Cisco Observability Platform

This documentation and the Cisco Observability Platform functionalities it describes are subject to change. Data saved on the platform may disappear and APIs may change without notice.

Introduction

Health rules allow you to specify conditions to monitor the health of entities defined in your solutions. The entities are resources that you need to monitor to determine the health of your solution. Health refers to the overall performance status such as good, critical, warning, or unknown of an entity or group of entities. For example, if you want to monitor the health of your Kubernetes® (K8s) environment, you can track the health of the entities such as clusters, namespace, workloads, pods, and so on. You can use health rules to detect if any metrics in the entities are deviating from normal behavior and to trigger alerts for any deviations.

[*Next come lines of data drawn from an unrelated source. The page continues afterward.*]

(** * CineLog: the list-processing pipeline of the watch log

    A shallow embedding of the search / sort / paginate / aggregate /
    import-export code of the application, together with the properties its
    specification states.  The sources are the application component
    [src/unnamed/part_001] (the [App] function; "App" below), the statistics
    panel [src/components/Stats.tsx] and the record type [src/types.ts].

    Conventions.
    - A JavaScript string is the list of its UTF-16 code units.
    - A JavaScript number that the code only uses as an integer (lengths,
      indices, counts, minutes, epoch milliseconds, star ratings) is a [Z]
      or, where it is a length or a distance, a [nat].
    - An optional field ([x?: T], or a field that legacy records lack) is an
      [option]; [None] is [undefined].
    - Built-ins whose result depends on the host (case folding, collation,
      JSON, number and date formatting, UUIDs, the clock) are parameters. *)

From Stdlib Require Import ZArith NArith List Bool Lia Permutation Sorted Ascii.
From stdpp Require Import base option list gmap strings.

Local Open Scope Z_scope.

(** ** Part I. The embedding *)

(** *** JavaScript strings *)

Abbreviation jsstring := (list N).

(** An ASCII literal as a JavaScript string. *)
Definition str (s : string) : jsstring :=
  Ascii.N_of_ascii <$> String.list_ascii_of_string s.

(** The code units matched by [\s] and removed by [String.prototype.trim]:
    WhiteSpace and LineTerminator of ECMAScript. *)
Definition isWhiteSpace (c : N) : bool :=
  bool_decide (c ∈ [9; 10; 11; 12; 13; 32; 160; 5760; 8232; 8233; 8239;
                    8287; 12288; 65279]%N)
  || ((8192 <=? c)%N && (c <=? 8202)%N).

Fixpoint trimStart (s : jsstring) : jsstring :=
  match s with
  | c :: s' => if isWhiteSpace c then trimStart s' else s
  | [] => []
  end.

Definition trim (s : jsstring) : jsstring :=
  reverse (trimStart (reverse (trimStart s))).

Fixpoint startsWith (s t : jsstring) : bool :=
  match t, s with
  | [], _ => true
  | _ :: _, [] => false
  | d :: t', c :: s' => bool_decide (c = d) && startsWith s' t'
  end.

(** [s.includes(t)]: [t] occurs in [s] as a contiguous run. *)
Fixpoint includes (s t : jsstring) : bool :=
  startsWith s t ||
  match s with
  | [] => false
  | _ :: s' => includes s' t
  end.

Definition endsWith (s t : jsstring) : bool :=
  startsWith (reverse s) (reverse t).

(** [s.split(/[...]+/)] for a character class [sep]: the pieces between
    maximal runs of separators.  A run at the very start or end leaves an
    empty first or last piece, and the empty string splits into [[""]].
    [inRun] records that the previous code unit was a separator. *)
Fixpoint split_go (sep : N → bool) (inRun : bool) (cur : jsstring)
    (s : jsstring) : list jsstring :=
  match s with
  | [] => [cur]
  | c :: s' =>
      if sep c then
        if inRun then split_go sep true cur s'
        else cur :: split_go sep true [] s'
      else split_go sep false (cur ++ [c]) s'
  end.

Definition split (sep : N → bool) (s : jsstring) : list jsstring :=
  split_go sep false [] s.

(** [arr.join(",")]. *)
Fixpoint join_comma (fields : list jsstring) : jsstring :=
  match fields with
  | [] => []
  | [f] => f
  | f :: rest => f ++ [44%N] ++ join_comma rest
  end.

(** [parseInt(s)] without a radix: leading white space, an optional sign,
    an optional [0x] prefix, then the longest run of digits.  [None] is
    [NaN].  (Values beyond 2^53 are rounded by JavaScript; not here.) *)
Definition digitValue (c : N) : option Z :=
  if ((48 <=? c) && (c <=? 57))%N then Some (Z.of_N c - 48)
  else if ((97 <=? c) && (c <=? 122))%N then Some (Z.of_N c - 87)
  else if ((65 <=? c) && (c <=? 90))%N then Some (Z.of_N c - 55)
  else None.

Fixpoint parseDigits (radix : Z) (acc : option Z) (s : jsstring) : option Z :=
  match s with
  | [] => acc
  | c :: s' =>
      match digitValue c with
      | Some d =>
          if d <? radix then parseDigits radix (Some (default 0 acc * radix + d)) s'
          else acc
      | None => acc
      end
  end.

Definition parseInt (s : jsstring) : option Z :=
  let s1 := trimStart s in
  let '(sign, s2) :=
    match s1 with
    | 45%N :: r => (-1, r)
    | 43%N :: r => (1, r)
    | _ => (1, s1)
    end in
  let '(radix, s3) :=
    match s2 with
    | 48%N :: 120%N :: r => (16, r)
    | 48%N :: 88%N :: r => (16, r)
    | _ => (10, s2)
    end in
  (λ v, sign * v) <$> parseDigits radix None s3.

As a solution developer, you can create health rules for your business entities based on the health rule schema. For example, if you develop a custom monitoring solution for the K8s infrastructure in your organization, you can create health rules for monitoring the health of the K8s entities such as clusters, namespace, workloads, and pods. When users subscribe to the K8s solution in their tenant, the health rules are applied to their tenants and the users receive alerts based on these health rules.

Key Concepts

You are required to understand the following concepts before creating health rules for your solution:

Entity Types and Entities

You need to specify the entity types that a health rule monitors. Entities are instances of entity types. For example, k8s: pod (Kubernetes namespace) is an entity type while o2-k8s-monitoring-otel-collector-lg29c (Kubernetes pod instance) is an instance of a k8s:pod. You define a health rule for an entity type while the health rules are evaluated at the entity level.

Health Rule Violation

A health violation occurs when the performance of an entity being monitored by the health rule violates the conditions set in the rule. The health statuses are represented as critical, warning, normal, not available (NA), and unknown.

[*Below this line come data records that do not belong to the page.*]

Lemma text_fields_are_the_only_way_in_witness :
  self_contained ("r.production_companies = 33,4 AND r.release_date > date("
                  +:+ dquote +:+ "1999-03-31" +:+ dquote +:+ ")").
Proof.
  apply (text_fields_are_the_only_way_in MovieFilter Movie
           [("production_companies", JArr [JNum 33; JNum 4]);
            ("release_date_GT", JDate "1999-03-31")]).
  - unfold filter_inputs. apply list_elem_of_here.
  - intros x v Hin.
    repeat (apply elem_of_cons in Hin as [[= -> ->]|Hin]).
    + exists (TList TInt). split; [|reflexivity].
      unfold MovieFilter. do 19 apply list_elem_of_further. apply list_elem_of_here.
    + exists TDate. split; [|reflexivity].
      unfold MovieFilter. do 21 apply list_elem_of_further. apply list_elem_of_here.
    + by apply elem_of_nil in Hin.
  - intros x v Hin.
    repeat (apply elem_of_cons in Hin as [[= -> ->]|Hin]);
      [..|by apply elem_of_nil in Hin];
      unfold text_fields; rewrite !elem_of_cons, elem_of_nil;
      intros [?|[?|[?|[?|[]]]]]; discriminate.
  - reflexivity.
Defined.

(** * More on the path decomposer *)

Section decomposer_extras.
Implicit Types st : State.
Implicit Types ts results : list PersonWithRelationships.
Implicit Types l : loc.
Implicit Types o : obj.

Lemma is_episode_enriched o : is_episode (enriched o) = is_episode o.
Proof. apply hasOwnProperty_enriched. Qed.

Lemma submitted_attach_parent_show l st :
  submitted (attach_parent_show l st)
  = (submitted st ++ if is_episode (deref st l)
                     then [show_query (deref st l)] else [])%list.
Proof.
  unfold attach_parent_show, is_episode.
  destruct (hasOwnProperty (deref st l) "episode_id"); [done|].
  by rewrite app_nil_r.
Qed.

(** The lookups submitted while the triples are enriched. *)
Lemma submitted_enrichment ts st :
  submitted (foldl (λ st t, attach_parent_show (project t) st) st ts)
  = (submitted st ++ show_lookups (heap st) ts)%list.
Proof.
  induction ts as [|t ts IH] using rev_ind.
  { simpl. by rewrite app_nil_r. }
  rewrite foldl_app. simpl. rewrite submitted_attach_parent_show, IH.
  destruct (enrichment_invariant ts st) as [Hall _]. simpl in Hall.
  unfold show_lookups. rewrite omap_app, app_assoc. f_equal. simpl.
  fold (deref st (project t)).
  destruct (Hall (project t)) as [-> | ->];
    rewrite ?is_episode_enriched, ?show_query_enriched;
    by destruct (is_episode (deref st (project t))).
Qed.

(** A properties object that is the project of no triple is not written. *)
Lemma enrichment_elsewhere ts st l :
  l ∉ project <$> ts →
  deref (foldl (λ st t, attach_parent_show (project t) st) st ts) l = deref st l.
Proof.
  induction ts as [|t ts IH] using rev_ind; [done|].
  rewrite fmap_app, not_elem_of_app. simpl. intros [Hts Ht].
  rewrite foldl_app. simpl. rewrite deref_attach_parent_show.
  rewrite decide_False; [by apply IH|].
  intros ->. apply Ht, list_elem_of_here.
Qed.

Lemma lookup_enriched o k : k ≠ "parent_show" → enriched o !! k = o !! k.
Proof.
  intros Hk. unfold enriched. destruct (hasOwnProperty o "episode_id"); [|done].
  by rewrite lookup_insert_ne.
Qed.

Lemma resolveType_enriched o :
  MovieOrTvEpisode.__resolveType (enriched o) = MovieOrTvEpisode.__resolveType o.
Proof.
  unfold MovieOrTvEpisode.__resolveType, get_prop.
  by rewrite !lookup_enriched.
Qed.

Lemma earlier_loop i (segs : list PathSegment) results :
  Earlier.loop i segs results
  = (results ++ imap (λ j, triple_at (i + j)) segs)%list.
Proof.
  revert i results. induction segs as [|seg segs IH]; intros i results.
  - simpl. by rewrite app_nil_r.
  - cbn [Earlier.loop imap]. rewrite IH, <- app_assoc. simpl.
    rewrite Nat.add_0_r. f_equal. unfold triple_at at 2. f_equal.
    apply imap_ext. intros j s _. simpl. f_equal. lia.
Qed.
End decomposer_extras.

A health violation event occurs when the health status of an entity changes. A few examples of health rule violation are:

Violation Started: Warning
Violation Started: Critical
Violation Upgraded: Warning to Critical
Violation Downgraded: Critical to Warning

Health Evaluation

The performance or the health of the entity is evaluated at:

The individual entity level (granular)—the alerts are triggered based on the performance of a single entity, for example, a service instance. Parent entity level (aggregation of a group of entities)—the alerts are triggered based on the aggregate performance of a group of entities, such as service instances grouped by the parent service. The aggregate performance is calculated based on the metric you select. Alerts are only triggered if the performance of all the grouped entities deteriorates. For example, the performance of all the service instances within the service deteriorates.

Health Rule Wait Time After Violation

The wait time after violation enables you to control how often a violation is generated while the conditions found to violate a health rule continue. If the health rule is violated, with a status of either Critical or Warning, a Violation Open: Critical or Violation Open: Warning event is generated. This event is used to initiate any required actions.

Once an Open event has occurred, the status of the health rule is evaluated every minute. If the same violation is detected, the violation remains open with the same status. A corresponding Violation Continues: Critical or Violation Continues: Warning event may be generated.

A Violation Continues event every minute might be too noisy for your health rule. The waitTimeAfterViolation field in the health rule schema is used to throttle how often these Continues events are generated for continuing health rule violations. The default is every 30 minutes.

Health Rollup

You can aggregate (rollup) the health of the entities to define the health of a group of entities. This means a child entity can define the health of a parent entity by rollup relationship. You can define the health rollup relationship between the entities and the parents using the rollupTo field in the health rule schema.

For example, if 40% of the k8s:namespaces are unhealthy, the k8s:cluster health is reported as unhealthy.

For more information about the rollup expressions, see Expression Language.

Health Rule Evaluation Conditions

A health rule condition is an acceptable performance range for an identified metric. A condition defines the metric levels that constitute a warning status or a critical status.

A condition consists of a boolean statement that compares the current value of a metric against one or more static or dynamic thresholds based on a selected baseline. If the condition is true, the health rule violates. You can configure the rules for evaluating a condition using multiple thresholds.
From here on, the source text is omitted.